▸ **Task prompt**: Restrict the output to the lines below starting at the one that contains "Some cursor =>" and ending at the one that contains "Going (p <| air := delete", and restate them word for word, both ends included.

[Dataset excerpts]
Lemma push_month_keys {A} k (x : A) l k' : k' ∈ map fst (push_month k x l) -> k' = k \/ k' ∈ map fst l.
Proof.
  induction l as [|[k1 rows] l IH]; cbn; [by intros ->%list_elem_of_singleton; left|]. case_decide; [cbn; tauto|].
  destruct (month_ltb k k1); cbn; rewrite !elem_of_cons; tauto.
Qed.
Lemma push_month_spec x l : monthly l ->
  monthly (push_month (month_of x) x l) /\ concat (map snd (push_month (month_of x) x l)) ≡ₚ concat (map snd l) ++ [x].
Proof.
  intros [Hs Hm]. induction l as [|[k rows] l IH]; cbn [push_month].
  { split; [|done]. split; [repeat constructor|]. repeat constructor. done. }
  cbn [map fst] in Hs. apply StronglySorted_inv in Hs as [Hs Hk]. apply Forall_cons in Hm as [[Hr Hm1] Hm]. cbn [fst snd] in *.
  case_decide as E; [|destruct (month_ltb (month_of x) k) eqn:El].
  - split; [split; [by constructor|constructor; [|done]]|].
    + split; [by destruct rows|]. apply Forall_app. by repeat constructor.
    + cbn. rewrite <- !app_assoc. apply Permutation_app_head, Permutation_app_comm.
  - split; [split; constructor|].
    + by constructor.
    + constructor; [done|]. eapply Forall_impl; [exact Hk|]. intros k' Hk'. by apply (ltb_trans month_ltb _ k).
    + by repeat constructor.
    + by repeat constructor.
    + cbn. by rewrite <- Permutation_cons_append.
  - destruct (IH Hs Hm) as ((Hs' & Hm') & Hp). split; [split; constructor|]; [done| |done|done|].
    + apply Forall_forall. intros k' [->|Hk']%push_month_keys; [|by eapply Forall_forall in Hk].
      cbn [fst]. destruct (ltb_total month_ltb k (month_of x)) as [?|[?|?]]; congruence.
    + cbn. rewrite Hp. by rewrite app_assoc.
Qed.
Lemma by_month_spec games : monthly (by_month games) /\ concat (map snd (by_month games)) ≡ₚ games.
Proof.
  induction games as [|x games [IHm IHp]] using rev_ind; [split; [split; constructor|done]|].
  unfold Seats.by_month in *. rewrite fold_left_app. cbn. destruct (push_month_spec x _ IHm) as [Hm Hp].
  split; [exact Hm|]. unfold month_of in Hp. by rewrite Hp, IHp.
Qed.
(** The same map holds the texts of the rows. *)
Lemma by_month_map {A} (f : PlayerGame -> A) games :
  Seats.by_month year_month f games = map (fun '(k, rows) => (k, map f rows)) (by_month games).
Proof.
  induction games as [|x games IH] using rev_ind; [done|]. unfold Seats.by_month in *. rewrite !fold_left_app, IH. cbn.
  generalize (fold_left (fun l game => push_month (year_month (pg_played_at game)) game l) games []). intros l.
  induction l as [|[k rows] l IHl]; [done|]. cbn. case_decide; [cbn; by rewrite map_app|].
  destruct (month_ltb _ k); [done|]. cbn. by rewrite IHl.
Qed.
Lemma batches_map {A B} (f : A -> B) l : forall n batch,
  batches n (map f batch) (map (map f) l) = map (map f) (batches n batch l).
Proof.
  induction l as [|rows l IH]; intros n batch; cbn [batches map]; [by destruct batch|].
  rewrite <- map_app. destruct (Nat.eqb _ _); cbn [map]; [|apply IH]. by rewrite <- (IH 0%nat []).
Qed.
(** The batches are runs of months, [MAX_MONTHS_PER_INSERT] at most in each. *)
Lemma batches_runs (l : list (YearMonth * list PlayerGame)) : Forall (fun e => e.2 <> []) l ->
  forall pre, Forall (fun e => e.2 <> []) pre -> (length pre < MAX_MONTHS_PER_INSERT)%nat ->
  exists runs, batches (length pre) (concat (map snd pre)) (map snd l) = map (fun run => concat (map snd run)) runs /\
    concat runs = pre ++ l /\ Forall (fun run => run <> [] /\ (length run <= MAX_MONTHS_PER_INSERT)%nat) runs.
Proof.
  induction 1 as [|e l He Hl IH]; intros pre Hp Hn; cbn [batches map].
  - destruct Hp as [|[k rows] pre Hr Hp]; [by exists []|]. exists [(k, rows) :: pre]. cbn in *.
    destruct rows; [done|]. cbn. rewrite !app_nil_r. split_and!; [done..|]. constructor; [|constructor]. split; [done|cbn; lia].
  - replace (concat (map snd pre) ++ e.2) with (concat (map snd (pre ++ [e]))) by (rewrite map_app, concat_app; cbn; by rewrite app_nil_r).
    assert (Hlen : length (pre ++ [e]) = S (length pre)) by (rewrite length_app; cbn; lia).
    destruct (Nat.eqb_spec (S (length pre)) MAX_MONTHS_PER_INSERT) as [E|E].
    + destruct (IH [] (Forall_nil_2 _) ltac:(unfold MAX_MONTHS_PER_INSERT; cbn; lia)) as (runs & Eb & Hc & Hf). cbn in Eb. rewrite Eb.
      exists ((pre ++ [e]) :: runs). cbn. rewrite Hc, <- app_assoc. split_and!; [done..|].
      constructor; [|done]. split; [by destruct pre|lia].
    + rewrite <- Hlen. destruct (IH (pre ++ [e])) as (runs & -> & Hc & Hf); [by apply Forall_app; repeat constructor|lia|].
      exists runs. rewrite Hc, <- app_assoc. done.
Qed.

---

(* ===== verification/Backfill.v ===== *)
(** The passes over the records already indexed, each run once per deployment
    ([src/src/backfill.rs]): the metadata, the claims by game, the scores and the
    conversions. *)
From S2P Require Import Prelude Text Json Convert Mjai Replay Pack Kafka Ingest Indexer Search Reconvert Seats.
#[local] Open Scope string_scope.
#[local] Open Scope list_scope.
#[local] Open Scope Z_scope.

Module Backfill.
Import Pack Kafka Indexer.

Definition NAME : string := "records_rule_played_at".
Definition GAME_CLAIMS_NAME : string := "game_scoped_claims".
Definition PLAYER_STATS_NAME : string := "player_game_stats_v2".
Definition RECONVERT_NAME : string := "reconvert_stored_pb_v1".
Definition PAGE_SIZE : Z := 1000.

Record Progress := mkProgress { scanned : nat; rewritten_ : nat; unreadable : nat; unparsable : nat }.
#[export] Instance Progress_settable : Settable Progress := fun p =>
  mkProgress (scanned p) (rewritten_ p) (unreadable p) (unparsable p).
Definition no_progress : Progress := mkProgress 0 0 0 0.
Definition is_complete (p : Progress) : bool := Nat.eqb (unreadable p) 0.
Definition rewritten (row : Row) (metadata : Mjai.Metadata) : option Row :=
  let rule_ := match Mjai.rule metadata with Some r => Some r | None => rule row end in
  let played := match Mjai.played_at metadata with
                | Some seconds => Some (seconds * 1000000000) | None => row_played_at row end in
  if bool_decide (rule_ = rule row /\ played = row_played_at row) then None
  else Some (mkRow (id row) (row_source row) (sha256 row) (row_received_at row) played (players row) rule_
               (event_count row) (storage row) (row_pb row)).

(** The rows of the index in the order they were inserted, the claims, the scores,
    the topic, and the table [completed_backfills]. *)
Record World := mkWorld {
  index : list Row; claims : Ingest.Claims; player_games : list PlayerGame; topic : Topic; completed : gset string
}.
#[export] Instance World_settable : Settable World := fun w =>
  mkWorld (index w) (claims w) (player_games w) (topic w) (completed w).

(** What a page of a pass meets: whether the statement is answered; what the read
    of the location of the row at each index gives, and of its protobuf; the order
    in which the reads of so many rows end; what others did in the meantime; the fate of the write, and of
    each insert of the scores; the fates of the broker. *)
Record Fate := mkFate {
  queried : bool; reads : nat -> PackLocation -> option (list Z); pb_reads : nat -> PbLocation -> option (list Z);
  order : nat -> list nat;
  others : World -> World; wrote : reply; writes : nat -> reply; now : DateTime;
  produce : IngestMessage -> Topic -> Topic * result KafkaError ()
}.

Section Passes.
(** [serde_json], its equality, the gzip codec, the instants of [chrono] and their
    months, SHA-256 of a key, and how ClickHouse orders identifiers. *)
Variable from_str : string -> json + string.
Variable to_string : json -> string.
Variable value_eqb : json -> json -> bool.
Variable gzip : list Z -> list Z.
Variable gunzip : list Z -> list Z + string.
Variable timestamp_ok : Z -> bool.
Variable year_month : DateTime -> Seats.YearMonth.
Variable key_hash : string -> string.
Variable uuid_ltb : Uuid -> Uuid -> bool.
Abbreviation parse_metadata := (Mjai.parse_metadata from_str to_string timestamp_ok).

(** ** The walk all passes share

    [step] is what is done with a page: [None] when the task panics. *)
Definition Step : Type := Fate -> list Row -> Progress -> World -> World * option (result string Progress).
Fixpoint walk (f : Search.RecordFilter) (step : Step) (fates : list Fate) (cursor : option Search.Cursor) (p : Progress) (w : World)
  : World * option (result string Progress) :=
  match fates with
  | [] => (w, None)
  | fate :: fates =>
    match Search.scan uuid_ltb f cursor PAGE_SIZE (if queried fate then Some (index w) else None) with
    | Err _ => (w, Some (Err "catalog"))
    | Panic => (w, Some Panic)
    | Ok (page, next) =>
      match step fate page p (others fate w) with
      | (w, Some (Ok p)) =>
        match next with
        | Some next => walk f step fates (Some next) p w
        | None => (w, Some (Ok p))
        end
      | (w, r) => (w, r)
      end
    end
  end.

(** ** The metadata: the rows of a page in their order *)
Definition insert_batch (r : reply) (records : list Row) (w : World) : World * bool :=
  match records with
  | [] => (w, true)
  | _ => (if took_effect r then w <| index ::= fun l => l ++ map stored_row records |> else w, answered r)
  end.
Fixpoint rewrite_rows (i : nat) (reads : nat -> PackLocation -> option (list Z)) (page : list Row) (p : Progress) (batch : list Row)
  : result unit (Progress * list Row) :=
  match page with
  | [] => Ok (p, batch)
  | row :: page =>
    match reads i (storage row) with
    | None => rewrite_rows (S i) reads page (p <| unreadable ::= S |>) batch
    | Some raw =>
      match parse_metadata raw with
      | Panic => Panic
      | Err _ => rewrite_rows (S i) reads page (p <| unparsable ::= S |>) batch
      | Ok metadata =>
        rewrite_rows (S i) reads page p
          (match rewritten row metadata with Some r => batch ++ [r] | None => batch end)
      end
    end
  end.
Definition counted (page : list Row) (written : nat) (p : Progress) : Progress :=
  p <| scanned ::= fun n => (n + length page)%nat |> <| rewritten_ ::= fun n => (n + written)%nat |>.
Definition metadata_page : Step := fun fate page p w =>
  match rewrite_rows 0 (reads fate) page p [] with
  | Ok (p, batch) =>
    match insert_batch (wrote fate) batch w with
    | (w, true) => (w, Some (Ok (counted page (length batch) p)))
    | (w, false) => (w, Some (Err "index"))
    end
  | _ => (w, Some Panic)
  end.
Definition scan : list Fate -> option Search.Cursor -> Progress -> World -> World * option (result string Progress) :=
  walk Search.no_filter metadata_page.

---

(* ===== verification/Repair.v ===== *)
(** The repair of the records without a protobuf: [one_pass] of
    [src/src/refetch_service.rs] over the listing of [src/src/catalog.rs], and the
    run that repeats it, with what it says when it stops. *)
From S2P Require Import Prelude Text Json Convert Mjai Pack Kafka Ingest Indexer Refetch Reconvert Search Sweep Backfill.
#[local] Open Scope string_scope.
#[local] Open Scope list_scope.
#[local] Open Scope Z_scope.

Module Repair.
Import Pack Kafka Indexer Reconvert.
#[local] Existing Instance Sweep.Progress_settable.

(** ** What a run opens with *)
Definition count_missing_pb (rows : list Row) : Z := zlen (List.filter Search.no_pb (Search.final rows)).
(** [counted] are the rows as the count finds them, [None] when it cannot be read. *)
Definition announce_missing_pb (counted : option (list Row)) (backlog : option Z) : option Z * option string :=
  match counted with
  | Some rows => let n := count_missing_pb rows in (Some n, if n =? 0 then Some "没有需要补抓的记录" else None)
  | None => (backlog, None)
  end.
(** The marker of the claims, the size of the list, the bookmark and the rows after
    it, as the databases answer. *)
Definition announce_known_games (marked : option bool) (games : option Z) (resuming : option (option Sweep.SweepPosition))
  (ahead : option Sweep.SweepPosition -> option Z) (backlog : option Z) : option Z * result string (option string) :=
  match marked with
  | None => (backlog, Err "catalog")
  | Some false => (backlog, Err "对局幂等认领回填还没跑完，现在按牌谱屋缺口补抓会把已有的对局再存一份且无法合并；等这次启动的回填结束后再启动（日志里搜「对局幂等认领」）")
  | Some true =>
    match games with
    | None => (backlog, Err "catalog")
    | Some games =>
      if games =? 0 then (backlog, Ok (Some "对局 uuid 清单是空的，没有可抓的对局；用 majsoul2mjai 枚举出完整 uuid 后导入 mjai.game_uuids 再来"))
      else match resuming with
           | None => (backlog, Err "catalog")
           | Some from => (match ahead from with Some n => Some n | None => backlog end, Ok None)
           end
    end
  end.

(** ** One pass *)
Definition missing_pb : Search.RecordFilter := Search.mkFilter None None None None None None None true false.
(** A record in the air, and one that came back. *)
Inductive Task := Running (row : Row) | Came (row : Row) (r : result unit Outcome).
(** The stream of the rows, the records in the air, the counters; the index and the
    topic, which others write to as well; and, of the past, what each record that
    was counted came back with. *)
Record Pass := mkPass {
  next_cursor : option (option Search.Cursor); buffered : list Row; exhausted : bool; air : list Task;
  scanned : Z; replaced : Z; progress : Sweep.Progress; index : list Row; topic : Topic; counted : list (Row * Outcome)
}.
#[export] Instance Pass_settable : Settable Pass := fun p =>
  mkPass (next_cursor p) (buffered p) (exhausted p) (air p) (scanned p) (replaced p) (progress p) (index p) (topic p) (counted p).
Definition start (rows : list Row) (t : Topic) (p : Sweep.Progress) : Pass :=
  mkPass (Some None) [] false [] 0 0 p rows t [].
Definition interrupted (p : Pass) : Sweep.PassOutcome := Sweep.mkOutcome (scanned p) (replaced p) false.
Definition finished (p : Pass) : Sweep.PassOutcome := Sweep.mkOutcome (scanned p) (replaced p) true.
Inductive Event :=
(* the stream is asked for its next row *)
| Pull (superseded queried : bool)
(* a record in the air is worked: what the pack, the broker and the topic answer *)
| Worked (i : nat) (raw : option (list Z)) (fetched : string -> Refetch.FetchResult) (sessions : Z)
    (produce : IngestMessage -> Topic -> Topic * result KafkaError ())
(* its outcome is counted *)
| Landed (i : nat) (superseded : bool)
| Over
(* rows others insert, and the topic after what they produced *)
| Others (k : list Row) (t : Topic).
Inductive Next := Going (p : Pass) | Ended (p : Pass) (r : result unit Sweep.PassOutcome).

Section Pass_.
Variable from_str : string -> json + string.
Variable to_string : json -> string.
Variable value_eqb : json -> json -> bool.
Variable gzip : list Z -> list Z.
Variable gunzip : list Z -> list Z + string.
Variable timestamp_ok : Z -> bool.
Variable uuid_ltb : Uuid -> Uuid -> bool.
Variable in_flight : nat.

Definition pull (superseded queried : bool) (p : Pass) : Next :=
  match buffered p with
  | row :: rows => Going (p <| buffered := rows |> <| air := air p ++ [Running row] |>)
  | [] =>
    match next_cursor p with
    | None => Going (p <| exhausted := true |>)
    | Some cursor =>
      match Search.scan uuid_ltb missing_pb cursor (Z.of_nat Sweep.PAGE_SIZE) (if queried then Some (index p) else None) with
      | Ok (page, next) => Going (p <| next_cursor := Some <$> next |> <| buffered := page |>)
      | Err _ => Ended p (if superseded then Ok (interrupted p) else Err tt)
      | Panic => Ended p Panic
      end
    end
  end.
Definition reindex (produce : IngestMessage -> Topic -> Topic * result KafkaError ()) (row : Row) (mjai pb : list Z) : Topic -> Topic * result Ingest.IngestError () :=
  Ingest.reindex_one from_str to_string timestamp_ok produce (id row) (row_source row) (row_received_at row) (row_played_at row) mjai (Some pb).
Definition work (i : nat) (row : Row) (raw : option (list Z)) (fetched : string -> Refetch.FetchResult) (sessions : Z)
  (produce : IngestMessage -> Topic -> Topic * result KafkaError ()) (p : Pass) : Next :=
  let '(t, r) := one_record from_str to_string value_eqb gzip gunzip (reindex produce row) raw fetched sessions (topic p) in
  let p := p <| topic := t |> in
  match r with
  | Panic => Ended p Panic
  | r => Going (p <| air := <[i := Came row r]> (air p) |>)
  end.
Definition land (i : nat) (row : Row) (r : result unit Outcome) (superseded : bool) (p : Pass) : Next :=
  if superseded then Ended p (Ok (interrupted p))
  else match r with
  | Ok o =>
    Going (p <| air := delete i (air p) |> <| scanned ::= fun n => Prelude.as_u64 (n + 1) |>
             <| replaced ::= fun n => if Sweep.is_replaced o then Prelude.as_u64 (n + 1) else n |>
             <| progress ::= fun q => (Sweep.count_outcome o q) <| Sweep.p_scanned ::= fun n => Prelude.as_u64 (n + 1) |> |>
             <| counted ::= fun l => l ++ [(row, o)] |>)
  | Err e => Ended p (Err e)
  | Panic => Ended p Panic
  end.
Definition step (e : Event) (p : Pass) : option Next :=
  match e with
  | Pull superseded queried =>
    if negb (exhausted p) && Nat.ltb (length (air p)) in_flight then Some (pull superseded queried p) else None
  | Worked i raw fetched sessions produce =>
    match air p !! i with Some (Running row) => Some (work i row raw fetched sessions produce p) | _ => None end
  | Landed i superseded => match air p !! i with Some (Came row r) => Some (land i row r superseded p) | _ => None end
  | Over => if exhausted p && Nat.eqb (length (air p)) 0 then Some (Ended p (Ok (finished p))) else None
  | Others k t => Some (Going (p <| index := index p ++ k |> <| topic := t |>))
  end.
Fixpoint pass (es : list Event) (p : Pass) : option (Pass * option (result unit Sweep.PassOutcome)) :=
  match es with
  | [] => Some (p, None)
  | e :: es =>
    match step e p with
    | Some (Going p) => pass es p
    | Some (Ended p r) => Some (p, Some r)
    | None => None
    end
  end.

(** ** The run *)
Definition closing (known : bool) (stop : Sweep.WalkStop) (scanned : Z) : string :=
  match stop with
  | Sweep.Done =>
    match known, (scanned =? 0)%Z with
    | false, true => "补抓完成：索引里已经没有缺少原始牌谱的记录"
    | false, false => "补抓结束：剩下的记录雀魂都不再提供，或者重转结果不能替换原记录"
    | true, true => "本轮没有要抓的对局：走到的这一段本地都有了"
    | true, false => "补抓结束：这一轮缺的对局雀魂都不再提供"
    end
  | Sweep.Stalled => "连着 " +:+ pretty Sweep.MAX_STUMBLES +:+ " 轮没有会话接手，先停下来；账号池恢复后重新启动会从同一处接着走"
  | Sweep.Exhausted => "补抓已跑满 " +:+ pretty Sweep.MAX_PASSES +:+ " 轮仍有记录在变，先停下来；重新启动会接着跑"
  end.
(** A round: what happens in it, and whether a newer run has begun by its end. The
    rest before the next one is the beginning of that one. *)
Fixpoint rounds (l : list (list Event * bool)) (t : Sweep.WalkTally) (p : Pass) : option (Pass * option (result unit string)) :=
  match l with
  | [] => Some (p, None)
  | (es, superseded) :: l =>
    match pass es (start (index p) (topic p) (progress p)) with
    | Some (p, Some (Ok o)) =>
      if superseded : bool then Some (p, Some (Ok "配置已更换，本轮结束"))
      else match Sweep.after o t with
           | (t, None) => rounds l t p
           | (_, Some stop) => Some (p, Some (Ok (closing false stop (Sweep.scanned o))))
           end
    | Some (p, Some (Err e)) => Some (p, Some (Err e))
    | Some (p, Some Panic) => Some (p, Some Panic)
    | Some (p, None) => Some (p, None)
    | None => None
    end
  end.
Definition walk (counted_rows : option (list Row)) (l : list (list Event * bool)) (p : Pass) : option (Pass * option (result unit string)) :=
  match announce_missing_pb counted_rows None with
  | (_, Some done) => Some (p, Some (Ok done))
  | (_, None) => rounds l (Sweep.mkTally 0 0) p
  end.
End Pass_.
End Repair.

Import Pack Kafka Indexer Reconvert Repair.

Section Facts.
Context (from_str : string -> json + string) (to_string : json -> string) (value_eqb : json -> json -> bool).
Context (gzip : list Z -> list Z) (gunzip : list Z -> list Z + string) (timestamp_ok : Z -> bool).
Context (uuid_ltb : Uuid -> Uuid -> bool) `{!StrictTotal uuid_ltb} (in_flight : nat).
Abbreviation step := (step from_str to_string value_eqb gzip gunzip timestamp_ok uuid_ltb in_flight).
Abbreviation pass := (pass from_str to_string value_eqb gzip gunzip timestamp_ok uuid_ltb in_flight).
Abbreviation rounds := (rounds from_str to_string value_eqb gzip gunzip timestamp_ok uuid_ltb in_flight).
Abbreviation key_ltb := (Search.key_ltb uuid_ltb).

▸ **Response**:
    | Some cursor =>
      match Search.scan uuid_ltb missing_pb cursor (Z.of_nat Sweep.PAGE_SIZE) (if queried then Some (index p) else None) with
      | Ok (page, next) => Going (p <| next_cursor := Some <$> next |> <| buffered := page |>)
      | Err _ => Ended p (if superseded then Ok (interrupted p) else Err tt)
      | Panic => Ended p Panic
      end
    end
  end.
Definition reindex (produce : IngestMessage -> Topic -> Topic * result KafkaError ()) (row : Row) (mjai pb : list Z) : Topic -> Topic * result Ingest.IngestError () :=
  Ingest.reindex_one from_str to_string timestamp_ok produce (id row) (row_source row) (row_received_at row) (row_played_at row) mjai (Some pb).
Definition work (i : nat) (row : Row) (raw : option (list Z)) (fetched : string -> Refetch.FetchResult) (sessions : Z)
  (produce : IngestMessage -> Topic -> Topic * result KafkaError ()) (p : Pass) : Next :=
  let '(t, r) := one_record from_str to_string value_eqb gzip gunzip (reindex produce row) raw fetched sessions (topic p) in
  let p := p <| topic := t |> in
  match r with
  | Panic => Ended p Panic
  | r => Going (p <| air := <[i := Came row r]> (air p) |>)
  end.
Definition land (i : nat) (row : Row) (r : result unit Outcome) (superseded : bool) (p : Pass) : Next :=
  if superseded then Ended p (Ok (interrupted p))
  else match r with
  | Ok o =>
    Going (p <| air := delete i (air p) |> <| scanned ::= fun n => Prelude.as_u64 (n + 1) |>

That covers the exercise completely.